Asparagine endopeptidase inhibitor protects against fenpropathrin-induced neurodegeneration via suppressing α-synuclein aggregation and neuroinflammation.

Abstract Exposure to fenpropathrin (Fen), one of the most widely used pyrethroid pesticides, has been reported to increase the incidence of Parkinson’s disease (PD). However, the molecular mechanisms underlying Fen-induced Parkinsonism remain unknown. Here we investigated the role of the lysosomal protease asparagine endopeptidase (AEP) in Fen-induced neurodegeneration and tested the protective effect of an AEP inhibitor Compound #11 (CP11).
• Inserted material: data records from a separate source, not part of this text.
Definition _complete_display_fault `{Channel} (i : Instance) (restarted : list pystr)
    (failures : list (pystr * pystr)) (id : option Z) (c : Core) : Core * py (option pyval) :=
  match display_fault c with
  | None => (c, Ok None)
  | Some f =>
      if negb (bool_decide (phase f = §"recovering"))
         || match id with Some id => negb (fault_number f =? id)%Z | None => false end
      then (c, Ok None)
      else
        let f := {| fault_number := fault_number f; phase := §"recovered"; reason := reason f;
                    fault_provider := fault_provider f;
                    fault_failed_generation := fault_failed_generation f;
                    fault_generation := Some (generation i); fault_display := fault_display f;
                    fault_dropped := fault_dropped f; recovery_provider := Some (key i);
                    restarted_system_ui := restarted; fault_failures := failures |} in
        match broadcast DISPLAY_OUTPUT_RECOVERED_TOPIC (fault_event f) §"msys.core" (world c) with
        | (w, Ok _) => (set_display_fault None (set_world w c), Ok (Some (fault_event f)))
        | (w, Raise e) => (set_display_fault (Some f) (set_world w c), Raise e)
        end
  end.

(** The end of a recovery, after [_reactivate_foreground] ended with
    [reactivated]. *)
Definition recovery_report `{Channel} (r : Recovery) (o : DisplayOutage) (reactivated : py unit) (c : Core)
    : Core * py unit :=
  let failures :=
    match reactivated with
    | Raise e => failed r ++ [(§"foreground", exception_text e)]
    | Ok _ => failed r
    end in
  match fault_id o, heap (super c) !! recovering r with
  | Some id, Some i =>
      let '(c, res) := _complete_display_fault i (restarted r) failures (Some id) c in
      (c, _ ← res; Ok tt)
  | _, _ => (c, Ok tt)
  end.

(* ------------------------------------------------------------------ *)
(** ** Lemmas *)

Lemma order_elem start stack candidates k :
  k ∈ _order_visual_consumer_keys start stack candidates <-> k ∈ candidates.
Proof.
  unfold _order_visual_consumer_keys. rewrite fromkeys_elem, !elem_of_app.
  set (profile := filter (.∈ candidates) start). set (rest := candidates ∖ list_to_set profile).
  set (front := filter (.∈ rest) (reverse stack)). rewrite sorted_strs_elem, elem_of_elements.
  assert (k ∈ profile -> k ∈ candidates) as Hp by (intros [? _]%list_elem_of_filter; done).
  assert (k ∈ front -> k ∈ rest) as Hf by (intros [? _]%list_elem_of_filter; done).
  assert (k ∈ rest <-> k ∈ candidates /\ k ∉ profile) as Hr
    by (unfold rest; by rewrite elem_of_difference, elem_of_list_to_set).
  rewrite elem_of_difference, elem_of_list_to_set.
  destruct (decide (k ∈ profile)), (decide (k ∈ front)); tauto.
Qed.
Definition with_core (c : Core) (s : System) : System :=
  {| core := c; locks := locks s; frames := frames s |}.
Definition set_frame (t : nat) (f : frame) (s : System) : System :=
  {| core := core s; locks := locks s; frames := <[t := f]> (frames s) |}.
Definition take_lock (k : pystr) (t : nat) (s : System) : System :=
  {| core := core s; locks := <[k := t]> (locks s); frames := frames s |}.
(** The frame returns or raises, and so releases the lock. *)
Definition leave (k : pystr) (t : nat) (s : System) : System :=
  {| core := core s; locks := delete k (locks s); frames := delete t (frames s) |}.

Definition settle_start (k : pystr) (t : nat) (p : segment progress) (s : System) : System :=
  match p with
  | (c, Ok (Waits m obj pc)) => set_frame t (FStart k (Some (m, obj, pc))) (take_lock k t (with_core c s))
  | (c, _) => leave k t (with_core c s)
  end.

Definition settle_stop (k : pystr) (t : nat) (expected : option nat) (p : segment (option stop_pc))
    (s : System) : System :=
  match p with
  | (c, Ok (Some pc)) => set_frame t (FStop k expected (Some pc)) (take_lock k t (with_core c s))
  | (c, _) => leave k t (with_core (stop_finally k c) s)
  end.

Definition exit_process (rc : Z) (i : Instance) : Instance :=
  {| component := component i; component_object := component_object i; generation := generation i;
     process := (fun p => {| pid := pid p; returncode := Some rc |}) <$> process i; sock := sock i;
     state := state i; ready := ready i; started_at := started_at i; subscriptions := subscriptions i;
     pending_calls := pending_calls i; in_flight_calls := in_flight_calls i; idle_task := idle_task i;
     finalized := finalized i; backoff_until := backoff_until i;
     transition_closing := transition_closing i |}.

(** Steps of the rest of Core, the reload of the catalog included. *)
Record elsewhere (c c' : Core) : Prop := {
  el_old : forall n i, heap (super c) !! n = Some i -> exists i', heap (super c') !! n = Some i' /\
    key i' = key i /\ process i' = process i /\ generation i' = generation i;
  el_new : forall n, heap (super c) !! n = None -> heap (super c') !! n = None;
  el_instances : instances (super c') = instances (super c);
  el_generations : generations c' = generations c;
  el_sane : sane c -> sane c';
}.

Definition stale_pc (p : option (Manifest.Component * nat * start_pc)) : bool :=
  match p with Some (_, _, StoppingStale _) => true | _ => false end.

(** The generation that a segment of [k] has taken out of the table when it
    fails: nobody will terminate its process. *)
Definition dropped {A} (k : pystr) (c : Core) (p : segment A) : option nat :=
  match p with
  | (c', Raise _) => match dget (instances (super c')) k with
                     | None => dget (instances (super c)) k
                     | Some _ => None
                     end
  | _ => None
  end.

(** A step, labelled with the generation whose termination it abandons because
    of an exception, if any. *)
Inductive step : System -> option nat -> System -> Prop :=
| sy_start s t k : frames s !! t = None -> ensure_started_guard k (core s) = Ok tt ->
    step s None (set_frame t (FStart k None) s)
| sy_start_lock s t k now me : frames s !! t = Some (FStart k None) -> locks s !! k = None ->
    step s (dropped k (core s) (start_locked now me k (core s)))
      (settle_start k t (start_locked now me k (core s)) s)
| sy_start_go s t k m obj pc now me awaited : frames s !! t = Some (FStart k (Some (m, obj, pc))) ->
    step s (dropped k (core s) (start_resume now me k m obj pc awaited (core s)))
      (settle_start k t (start_resume now me k m obj pc awaited (core s)) s)
| sy_start_cancel s t k p : frames s !! t = Some (FStart k (Some p)) -> stale_pc (Some p) = false ->
    step s None (leave k t s)
| sy_start_give_up s t k : frames s !! t = Some (FStart k None) ->
    step s None {| core := core s; locks := locks s; frames := delete t (frames s) |}
| sy_stop s t k expected now : frames s !! t = None ->
    step s None (set_frame t (FStop k expected None)
                   (with_core (stop_request now k expected (core s)).1 s))
| sy_stop_lock s t k expected me : frames s !! t = Some (FStop k expected None) -> locks s !! k = None ->
    step s (dropped k (core s) (stop_locked k expected me (core s)))
      (settle_stop k t expected (stop_locked k expected me (core s)) s)
| sy_stop_go s t k expected pc now : frames s !! t = Some (FStop k expected (Some pc)) ->
    step s None (settle_stop k t expected (stop_resume now k pc (core s)) s)
| sy_exit s n rc : step s None (with_core (modify (update n (exit_process rc)) (core s)) s)
| sy_ready s now k pc started : step s None (with_core (ready_resume now k pc started (core s)).1 s)
| sy_watch_begin s now n : step s None (with_core (watch_begin now n (core s)).1 s)
| sy_watch s now n pc : step s None (with_core (watch_resume now n pc (core s)).1 s)
| sy_channel_failed s now n : step s None (with_core (channel_failed now n (core s)).1 s)
| sy_probe_ready s n : step s None (with_core (probe_ready n (core s)).1 s)
| sy_probe_timeout s now n : step s None (with_core (probe_timeout now n (core s)).1 s)
| sy_terminate s now n pc : step s None (with_core (terminate_resume now n pc (core s)).1 s)
| sy_elsewhere s c : elsewhere (core s) c -> step s None (with_core c s).
(* ===== verification/Readiness.v ===== *)
(** * The readiness probe of a generation ([_readiness_probe] in [msys_core/msysd.py])

    The loop that polls the display of an [x11-display] provider, or only waits
    for the other modes, until the deadline: each turn of it, between two
    sleeps, as a segment of [Lifecycle]. *)

From Stdlib Require Import ZArith.
From stdpp Require Import gmap.
From S2P Require Export Lifecycle LifecycleSafety.

Module Readiness.
Import Msysd Calls Dispatch Restart Messages Outage Lifecycle LifecycleSafety.

(** [X11_READINESS_POLL_SECONDS], in nanoseconds. *)
Definition X11_READINESS_POLL : Z := 20000000.

(** What a turn sees: [time.monotonic()], the files of [/tmp/.X11-unix], and the
    modification time of a file, or nothing when [stat] fails. *)
Record Look := {
  look_time : Z;
  socket_exists : pystr -> bool;
  modified_at : pystr -> option Z;
}.

(** [env.get(a) or env.get(b) or c] *)
Definition env_text (env : dict pystr pystr) (k : pystr) : option pystr :=
  match dget env k with Some [] => None | v => v end.

Definition probe_display (env : dict pystr pystr) : pystr :=
  match env_text env §"DISPLAY_ID" with
  | Some d => d
  | None => default §":0" (env_text env §"DISPLAY")
  end.

Definition display_number (display : pystr) : pystr := str_before 46 (str_removeprefix §":" display).

Definition display_socket (display : pystr) : pystr := §"/tmp/.X11-unix/X" ++ display_number display.

(** A ready file that an earlier generation wrote does not count. *)
Definition x_ready (started_wallclock : Z) (env : dict pystr pystr) (look : Look) : bool :=
  match env_text env §"MSYS_X11_READY_FILE" with
  | Some ready_file =>
      match modified_at look ready_file with
      | Some t => (started_wallclock <=? t)%Z
      | None => false
      end
  | None => socket_exists look (display_socket (probe_display env))
  end.

(** How a turn ends: the probe has nothing more to watch, it declared the
    display ready, it sleeps, or its deadline passed and the termination it
    began, if any, goes on. *)
Inductive probe_progress :=
| ProbeLeft
| ProbeReady
| ProbeSleeps
| ProbeExpired (termination : option term_pc).

Section Readiness.
Context `{PyLib} `{PyRepr} `{Channel} `{Platform} `{Presentation}.

Definition probe_deadline (now : Z) (n : nat) (s : Supervisor) : Z := (now + readiness_timeout n s)%Z.

(** One turn of the loop for instance [n], and what follows the loop. *)
Definition probe_turn (started_wallclock deadline : Z) (n : nat) (look : Look) (c : Core) : segment probe_progress :=
  match heap (super c) !! n with
  | None => (c, Ok ProbeLeft)
  | Some i =>
      if (look_time look <? deadline)%Z then
        if negb (is_current (super c) (key i) n) then (c, Ok ProbeLeft)
        else if bool_decide (is_Some (exit_status i)) then (c, Ok ProbeLeft)
        else if bool_decide (Manifest.readiness_mode (component i) = §"x11-display")
                && x_ready started_wallclock (Manifest.env (component i)) look
        then seg_bind (probe_ready n c) (fun _ c => (c, Ok ProbeReady))
        else (c, Ok ProbeSleeps)
      else seg_bind (probe_timeout (look_time look) n c) (fun t c => (c, Ok (ProbeExpired t)))
  end.
End Readiness.

(* ------------------------------------------------------------------ *)
(** ** What the probe does *)

Section Theorems.
Context {lib : PyLib} {reprs : PyRepr} {channel : Channel} {platform : Platform} {presentation : Presentation}.

Lemma seg_bind_end {A B} (m : segment A) (b : A -> B) :
  seg_bind m (fun a c => (c, Ok (b a))) = (m.1, match m.2 with Ok a => Ok (b a) | Raise e => Raise e end).
Proof. by destruct m as [c [a|e]]. Qed.

(** A turn is a step of the interleaving, or changes nothing. *)
Lemma turn_step started deadline n look s :
  let c' := (probe_turn started deadline n look (core s)).1 in c' = core s \/ step s None (with_core c' s).
Proof.
  unfold probe_turn. destruct (heap (super (core s)) !! n) as [i|]; [|by left]. rewrite !seg_bind_end.
  repeat case_match; cbn [fst]; first [by left | right; apply sy_probe_ready | right; apply sy_probe_timeout].
Qed.

(** The evidence for a display, for whom it counts. *)
Definition displayed (started : Z) (env : dict pystr pystr) (look : Look) : Prop :=
  match env_text env §"MSYS_X11_READY_FILE" with
  | Some f => exists t, modified_at look f = Some t /\ (started <= t)%Z
  | None => socket_exists look (display_socket (probe_display env)) = true
  end.

Lemma x_ready_spec started env look : x_ready started env look = true <-> displayed started env look.
Proof.
  unfold x_ready, displayed. destruct (env_text env _) as [f|]; [|done]. destruct (modified_at look f) as [t|].
  - rewrite Z.leb_le. split; [by exists t|]. by intros (t' & [= ->] & ?).
  - split; [done|]. by intros (? & ? & _).
Qed.

(** Everything a turn may do. *)
Definition turn_outcome (started deadline : Z) (n : nat) (look : Look) (c : Core) : Prop :=
  match heap (super c) !! n with
  | None => probe_turn started deadline n look c = (c, Ok ProbeLeft)
  | Some i =>
      let watched := is_current (super c) (key i) n = true /\ exit_status i = None in
      let shown := Manifest.readiness_mode (component i) = §"x11-display" /\
                   displayed started (Manifest.env (component i)) look in
      let '(c', r) := probe_turn started deadline n look c in
      match r with
      | Ok ProbeLeft => c' = c /\ (look_time look < deadline)%Z /\ ~ watched
      | Ok ProbeReady => c' = (probe_ready n c).1 /\ (look_time look < deadline)%Z /\ watched /\ shown
      | Ok ProbeSleeps => c' = c /\ (look_time look < deadline)%Z /\ watched /\ ~ shown
      | Ok (ProbeExpired t) => c' = c /\ (deadline <= look_time look)%Z /\
          (t ≠ None -> is_current (super c) (key i) n = true /\ ready i = false /\ running i = true)
      | Raise e => c' = (probe_ready n c).1 /\ (look_time look < deadline)%Z /\ watched /\ shown \/
                   c' = c /\ (deadline <= look_time look)%Z /\ ready i = false
      end
  end.

Lemma timeout_outcome now n c i : heap (super c) !! n = Some i ->
  (probe_timeout now n c).1 = c /\
  match (probe_timeout now n c).2 with
  | Ok t => t ≠ None -> is_current (super c) (key i) n = true /\ ready i = false /\ running i = true
  | Raise _ => ready i = false
  end.
Proof.
  intros Hi. unfold probe_timeout. rewrite Hi. destruct (ready i); [done|]. destruct (is_current _ _ _); [|done]. cbn [orb negb].
  unfold terminate_begin, alive, signal_group. rewrite Hi. destruct (running i); [|done].
  cbn. destruct (process i) as [p|]; [|done]. destruct (killpg _ _ _) as [|e]; [done|]. by destruct (is_lookup_error e).
Qed.

Lemma turn_spec started deadline n look c : turn_outcome started deadline n look c.
Proof.
  unfold turn_outcome, probe_turn. destruct (heap (super c) !! n) as [i|] eqn:Hi; [|done]. rewrite !seg_bind_end.
  destruct (look_time look <? deadline)%Z eqn:Ht; [apply Z.ltb_lt in Ht|apply Z.ltb_ge in Ht].
  - destruct (is_current _ _ _); cbn [negb]; [|naive_solver].
    case_bool_decide as He; [split_and!; [done..|]; intros [_ Hn]; rewrite Hn in He; by destruct He|].
    apply eq_None_not_Some in He. pose proof (x_ready_spec started (Manifest.env (component i)) look) as Hx.
    case_bool_decide as Hm; cbn [andb]; [|split_and!; try done; by intros [? _]].
    destruct (x_ready _ _ _).
    + destruct (probe_ready n c) as [c' [u|e]]; cbn; [|left]; split_and!; try done; by apply Hx.
    + split_and!; try done. by intros [_ Hs%Hx].
  - destruct (timeout_outcome (look_time look) n c i Hi) as [H1 H2]. rewrite H1.
    destruct (probe_timeout _ _ _) as [c' [t|e]]; cbn in *; [by split_and!|]. right. by split_and!.
Qed.

(** The first number below a bound with a property. *)
Lemma first_before (f : nat -> bool) N : f N = true ->
  exists k, (k <= N)%nat /\ f k = true /\ forall j, (j < k)%nat -> f j = false.
Proof.
  induction (lt_wf N) as [N _ IH]. intros HN. destruct (decide (Exists (fun j => f j = true) (seq 0 N))) as [Hx|Hx].
  - apply Exists_exists in Hx as (j & Hj%elem_of_seq & Hf). destruct (IH j ltac:(lia) Hf) as (k & Hk & Hr).
    exists k. split; [lia|done].
  - exists N. split_and!; [done..|]. intros j Hj. destruct (f j) eqn:Hf; [|done]. destruct Hx. apply Exists_exists.
    exists j. split; [apply elem_of_seq; lia|done].
Qed.

Definition sleeps (r : segment probe_progress) : bool :=
  match r.2 with Ok ProbeSleeps => true | _ => false end.

Lemma clock_advances (looks : nat -> Look) (now : Z) : (now <= look_time (looks 0%nat))%Z ->
  (forall k, (look_time (looks k) + X11_READINESS_POLL <= look_time (looks (S k)))%Z) ->
  forall k, (now + Z.of_nat k * X11_READINESS_POLL <= look_time (looks k))%Z.
Proof. intros H0 Hs. induction k as [|k IH]; [lia|]. specialize (Hs k). lia. Qed.

(** A turn that is past the deadline does not sleep. *)
Lemma late_turn_ends started deadline n look c : (deadline <= look_time look)%Z ->
  sleeps (probe_turn started deadline n look c) = false.
Proof.
  intros Hl. unfold probe_turn, sleeps. destruct (heap (super c) !! n); [|done].
  rewrite (proj2 (Z.ltb_ge _ _) Hl), seg_bind_end. by destruct (probe_timeout _ _ _) as [c' [t|e]].
Qed.

(** C36: the readiness probe ends, and what it does is right.  Whatever happens to
    the supervisor between its turns ([cores]), a probe whose sleeps last at
    least the poll interval leaves its loop after at most one turn per interval
    of the timeout and one; until then it changes nothing.  Each turn declares
    readiness only of a current [x11-display] generation whose process has not
    exited, before the deadline and on fresh evidence: the ready file it names,
    written since the generation was started, or else the socket of its display.
    It terminates only a generation that is still current, not ready and
    running at the deadline.  Its effect is a step of the interleaving or
    nothing, so everything that holds in reachable systems survives it. *)
Theorem readiness_probe_ends n started now c0 (looks : nat -> Look) (cores : nat -> Core) :
  (now <= look_time (looks 0%nat))%Z ->
  (forall k, (look_time (looks k) + X11_READINESS_POLL <= look_time (looks (S k)))%Z) ->
  let deadline := probe_deadline now n (super c0) in
  let turn k := probe_turn started deadline n (looks k) (cores k) in
  exists k,
    (k <= Z.to_nat (readiness_timeout n (super c0) / X11_READINESS_POLL) + 1)%nat /\
    sleeps (turn k) = false /\
    (forall j, (j < k)%nat -> turn j = (cores j, Ok ProbeSleeps)) /\
    (forall j, turn_outcome started deadline n (looks j) (cores j)) /\
    (forall j L s, sys_reachable L s -> core s = cores j -> sys_reachable L (with_core (turn j).1 s)).
Proof.
  intros H0 Hs deadline turn. pose proof (clock_advances looks now H0 Hs) as Hclock.
  set (N := (Z.to_nat (readiness_timeout n (super c0) / X11_READINESS_POLL) + 1)%nat).
  destruct (first_before (fun k => negb (sleeps (turn k))) N) as (k & Hk & Hf & Hb).
  { unfold turn. rewrite late_turn_ends; [done|]. specialize (Hclock N). unfold deadline, probe_deadline.
    assert (readiness_timeout n (super c0) <= Z.of_nat N * X11_READINESS_POLL)%Z; [|lia]. unfold N, X11_READINESS_POLL. clear.
    pose proof (Z.mul_div_le (readiness_timeout n (super c0)) 20000000 ltac:(lia)).
    pose proof (Z.mod_pos_bound (readiness_timeout n (super c0)) 20000000 ltac:(lia)).
    pose proof (Z.div_mod (readiness_timeout n (super c0)) 20000000 ltac:(lia)). lia. }
  exists k. split_and!; [done|by apply negb_true_iff| | |].
  - intros j Hj. specialize (Hb j Hj). apply negb_false_iff in Hb. pose proof (turn_spec started deadline n (looks j) (cores j)) as Ho.
    unfold turn_outcome, sleeps, turn in *. destruct (heap _ !! n); [|by rewrite Ho in Hb].
    destruct (probe_turn started deadline n (looks j) (cores j)) as [c' [[]|]]; try done. by destruct Ho as [-> _].
  - intros j. apply turn_spec.
  - intros j L s Hr Hc. unfold turn. rewrite <- Hc. destruct (turn_step started deadline n (looks j) s) as [Heq|Hst].
    + rewrite Heq. by destruct s.
    + exact (sr_step L s None _ Hr Hst).
Qed.
End Theorems.

(* ------------------------------------------------------------------ *)
(** ** Witness *)

(** A display provider that writes its ready file 50 ms after its start; an
    older file is there from the beginning. *)
Definition ready_file : pystr := §"/run/x11.ready".
Definition sample_provider : Manifest.Component :=
  {| Manifest.package_id := §"p"; Manifest.package_version := §"1"; Manifest.id := §"x11"; Manifest.exec := [§"/bin/x"];
     Manifest.lifecycle := §"session"; Manifest.package_kind := §"system"; Manifest.package_name := §"p";
     Manifest.package_icons := []; Manifest.runtime := §"custom"; Manifest.restart := §"always";
     Manifest.idle_timeout_ms := None; Manifest.cwd := None;
     Manifest.env := [(§"DISPLAY_ID", §":2.0"); (§"MSYS_X11_READY_FILE", ready_file)];
     Manifest.readiness_mode := §"x11-display"; Manifest.readiness_timeout_ms := 5000; Manifest.provides := [];
     Manifest.requires := []; Manifest.wants := []; Manifest.after := []; Manifest.windowing := [];
     Manifest.activation := []; Manifest.permissions := []; Manifest.isolation := Isolation.spec_default;
     Manifest.raw := []; Manifest.manifest_path := None; Manifest.package_summary := []; Manifest.package_i18n := VNone |}.

Definition sample_core : Core :=
  modify (fun s => {| heap := {[ 0%nat := new_instance 0 sample_provider 0 1 101 ]}; instances := [(§"p:x11", 0%nat)];
    components := components s; component_objects := component_objects s; role_registry := role_registry s;
    service_catalog := service_catalog s; catalog_epoch := catalog_epoch s; next_request_id := next_request_id s;
    stopping := stopping s; stop_requests := stop_requests s; foreground_stack := foreground_stack s;
    backgrounded_components := backgrounded_components s; failure_history := failure_history s;
    quarantined := quarantined s; quarantine_times := quarantine_times s; recovery_allowed := recovery_allowed s;
    idle_tasks := idle_tasks s; futures := futures s |}) plain_core.

Definition sample_looks (k : nat) : Look :=
  let t := (Z.of_nat k * X11_READINESS_POLL)%Z in
  {| look_time := t; socket_exists f := bool_decide (f = §"/tmp/.X11-unix/X2");
     modified_at f := if bool_decide (f = ready_file) then Some (if (t <? 50000000)%Z then -7 else 50000000)%Z else None |}.

#[local] Instance quiet_platform : Platform :=
  {| prepare := fun _ _ _ _ => Ok ([], []); popen := fun _ _ gen _ => Ok (100 + gen)%Z; killpg := fun _ _ _ => Ok tt |}.
#[local] Instance quiet_presentation : Presentation :=
  {| wall_clock_ms := fun _ => 0%Z; localized_title := fun _ m => Manifest.key m |}.

Definition sample_turn (k : nat) : segment probe_progress :=
  probe_turn 0 (probe_deadline 0 0 (super sample_core)) 0 (sample_looks k) sample_core.

Lemma readiness_probe_ends_witness : exists k,
  (k <= 251)%nat /\ (sample_turn k).2 = Ok ProbeReady /\
  (sample_turn 0).2 = Ok ProbeSleeps /\ displayed 0 (Manifest.env sample_provider) (sample_looks k).
Proof.
  destruct (readiness_probe_ends 0 0 0 sample_core sample_looks (fun _ => sample_core)) as (k & Hk & Hf & Hb & Ho & _).
  - vm_compute. discriminate.
  - intros k. cbn. unfold X11_READINESS_POLL. lia.
  - fold (sample_turn k) in Hf. exists k. split; [exact Hk|].
    assert (k = 3%nat) as ->.
    { destruct (decide (k < 3)%nat) as [Hlt|Hge].
      - exfalso. destruct k as [|[|[|k]]]; [vm_compute in Hf; discriminate Hf..|lia].
      - destruct (decide (3 < k)%nat) as [Hgt|]; [|lia]. exfalso. specialize (Hb 3%nat Hgt). cbv beta in Hb.
        fold (sample_turn 3) in Hb. apply (f_equal snd) in Hb. vm_compute in Hb. discriminate Hb. }
    split; [vm_compute; reflexivity|]. split; [vm_compute; reflexivity|].
    exists 50000000%Z. split; [vm_compute; reflexivity|vm_compute; discriminate].
Defined.
End Readiness.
Fen induced AEP activation, α-synuclein aggregation, and dopaminergic neuronal degeneration both in vitro and in vivo. CP11 alleviated Fen-induced cell injury in cultured SH-SY5Y cells and A53T α-synuclein transgenic mice. CP11 protected SH-SY5Y cells against Fen-induced toxicity and decreased α-synuclein aggregation in HEK293 cells stably transfected with α-synuclein. In Fen-treated mice, CP11 attenuated the degeneration of dopaminergic neurons and reduced neuroinflammation. Our findings demonstrate that neurodegeneration in Fen-treated models might be attributed to the activation of AEP. AEP might be a novel therapeutic target in PD induced by Fen and other environmental factors.